PyC interphase growth mechanism and control models of C/SiC composites

To better understand the pyrocarbon (PyC) interphase growth mechanism, a series of experiments was conducted on the PyC deposited on T-300TM and T-700TM carbon fibers by the chemical vapor infiltration (CVI) method. Nine groups of fabrication parameters were used to analyze the effects of deposition temperature, pressure, and residence time on the PyC interphase growth mechanism. Atomic force microscopy (AFM), scanning electron microscopy (SEM), high-resolution transmission electron microscopy (TEM), X-ray diffraction analysis (XRD), Raman spectroscopy, and nanoindentation tests were performed to characterize the microstructures of carbon fibers and PyC interphase. The PyC interphase growth mechanism was discussed, and the relationships between the fabrication parameters, R (C2/C6) value, texture type, and interphase thickness were established through numerical simulations.

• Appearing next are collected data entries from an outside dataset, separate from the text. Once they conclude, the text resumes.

Lemma chains_each C lss F i ls : chains C lss F → lss !! i = Some ls → ∃ F1, chain C ls F1.
Proof. intros Hc Hi. destruct (chains_focus _ _ _ _ _ Hc Hi) as (F1 & H1 & _). by exists F1. Qed.

(** What a slot shows, given its chain. *)
Lemma view_ok P m ls F : m_ok m ls → chain P.(cells) ls F → view P m = m.(base) <| rx := bytes_of ls |>.
Proof. intros (Hh & _) Hc. unfold view. by rewrite Hh, (chain_payloads_ok P ls F Hc). Qed.

Lemma mem_of_view m ls : m_ok m ls → mem_of (m.(base) <| rx := bytes_of ls |>) ls = m.
Proof.
  intros (Hh & _ & Hr & _). destruct m as [b h]. cbn in *. subst h. unfold mem_of. f_equal.
  destruct b. cbn in Hr. by subst.
Qed.

Lemma m_ok_holds P m ls F : m_ok m ls → chain P.(cells) ls F → pool_wf P →
  slot_holds (m.(base) <| rx := bytes_of ls |>) P ls F.
Proof. intros (Hh & Hu & Hr & Hf) Hc Hw. by split. Qed.

Lemma mem_of_ok c P ls F : slot_holds c P ls F → m_ok (mem_of c ls) ls.
Proof. intros [Hc Hu Hb Hf Hw]. by split_and!. Qed.

(** No path leaves it. *)
Lemma mpath_ok m P ls F fr m' P' : chain P.(cells) ls F → m_ok m ls → pool_wf P → mpath m P fr m' P' →
  ∃ ls', chain P'.(cells) ls' F ∧ m_ok m' ls' ∧ pool_wf P'.
Proof.
  intros Hc Hm Hw. induction 1 as [|fr m1 P1 c _ IH Hst Hr|fr m1 P1 sends now s m2 P2 s2 acts _ IH E|fr m1 P1 why s m2 P2 s2 acts _ IH E].
  - by exists ls.
  - destruct IH as (l1 & H1 & (Hh & Hu & _ & _) & Hw1). exists l1. split_and!; done.
  - destruct IH as (l1 & H1 & Hm1 & Hw1). set (c := m1.(base) <| rx := bytes_of l1 |>).
    pose proof (m_ok_holds P1 m1 l1 F Hm1 H1 Hw1) as Hh. rewrite <- (mem_of_view m1 l1 Hm1) in E.
    destruct (decide (st c = ST_FREE)) as [Ef|Ef].
    + pose proof (sh_free _ _ _ _ Hh Ef) as ->. injection E as <- <- <- <-. exists []. split_and!; [done|by eapply mem_of_ok|done].
    + pose proof (mem_pump_down_ok c P1 l1 F sends now s Hh Ef) as Hp. destruct (pump_down c sends now s) as [[c' s'] a'].
      destruct Hp as (P' & ls' & E' & Hh'). fold c in E. rewrite E in E'. injection E' as -> -> -> ->.
      exists ls'. split_and!; [apply Hh'|by eapply mem_of_ok|apply Hh'].
  - destruct IH as (l1 & H1 & Hm1 & Hw1). set (c := m1.(base) <| rx := bytes_of l1 |>).
    pose proof (m_ok_holds P1 m1 l1 F Hm1 H1 Hw1) as Hh. rewrite <- (mem_of_view m1 l1 Hm1) in E.
    pose proof (mem_close_ok c P1 l1 F why s Hh) as Hp. destruct (conn_close c why s) as [[c' s'] a'].
    destruct Hp as (P' & ls' & E' & Hh'). fold c in E. rewrite E in E'. injection E' as -> -> -> ->.
    exists ls'. split_and!; [apply Hh'|by eapply mem_of_ok|apply Hh'].
Qed.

The hardness and modulus of PyC for T-300TM and T-700TM carbon fibers were measured. The tensile behaviors of C/SiC minicomposites with medium and high textures PyC interphases were analyzed. The C/SiC composite with the medium texture PyC interphase possessed the higher fracture strength and failure strain with a longer fiber pullout length at the fracture surface.

Automated summary

A series of experiments were conducted to investigate the PyC interphase growth mechanism on T-300TM and T-700TM carbon fibers deposited by chemical vapor infiltration (CVI). Characterization techniques including AFM, SEM, TEM, XRD, Raman spectroscopy, and nanoindentation tests were used to analyze the microstructures. Numerical simulations were employed to establish the relationships between fabrication parameters, R (C2/C6) value, texture type, and interphase thickness. Hardness and modulus of PyC for T-300TM and T-700TM carbon fibers were measured. The tensile behaviors of C/SiC composites with different PyC interphases were analyzed, and the composite with medium texture PyC interphase showed better performance.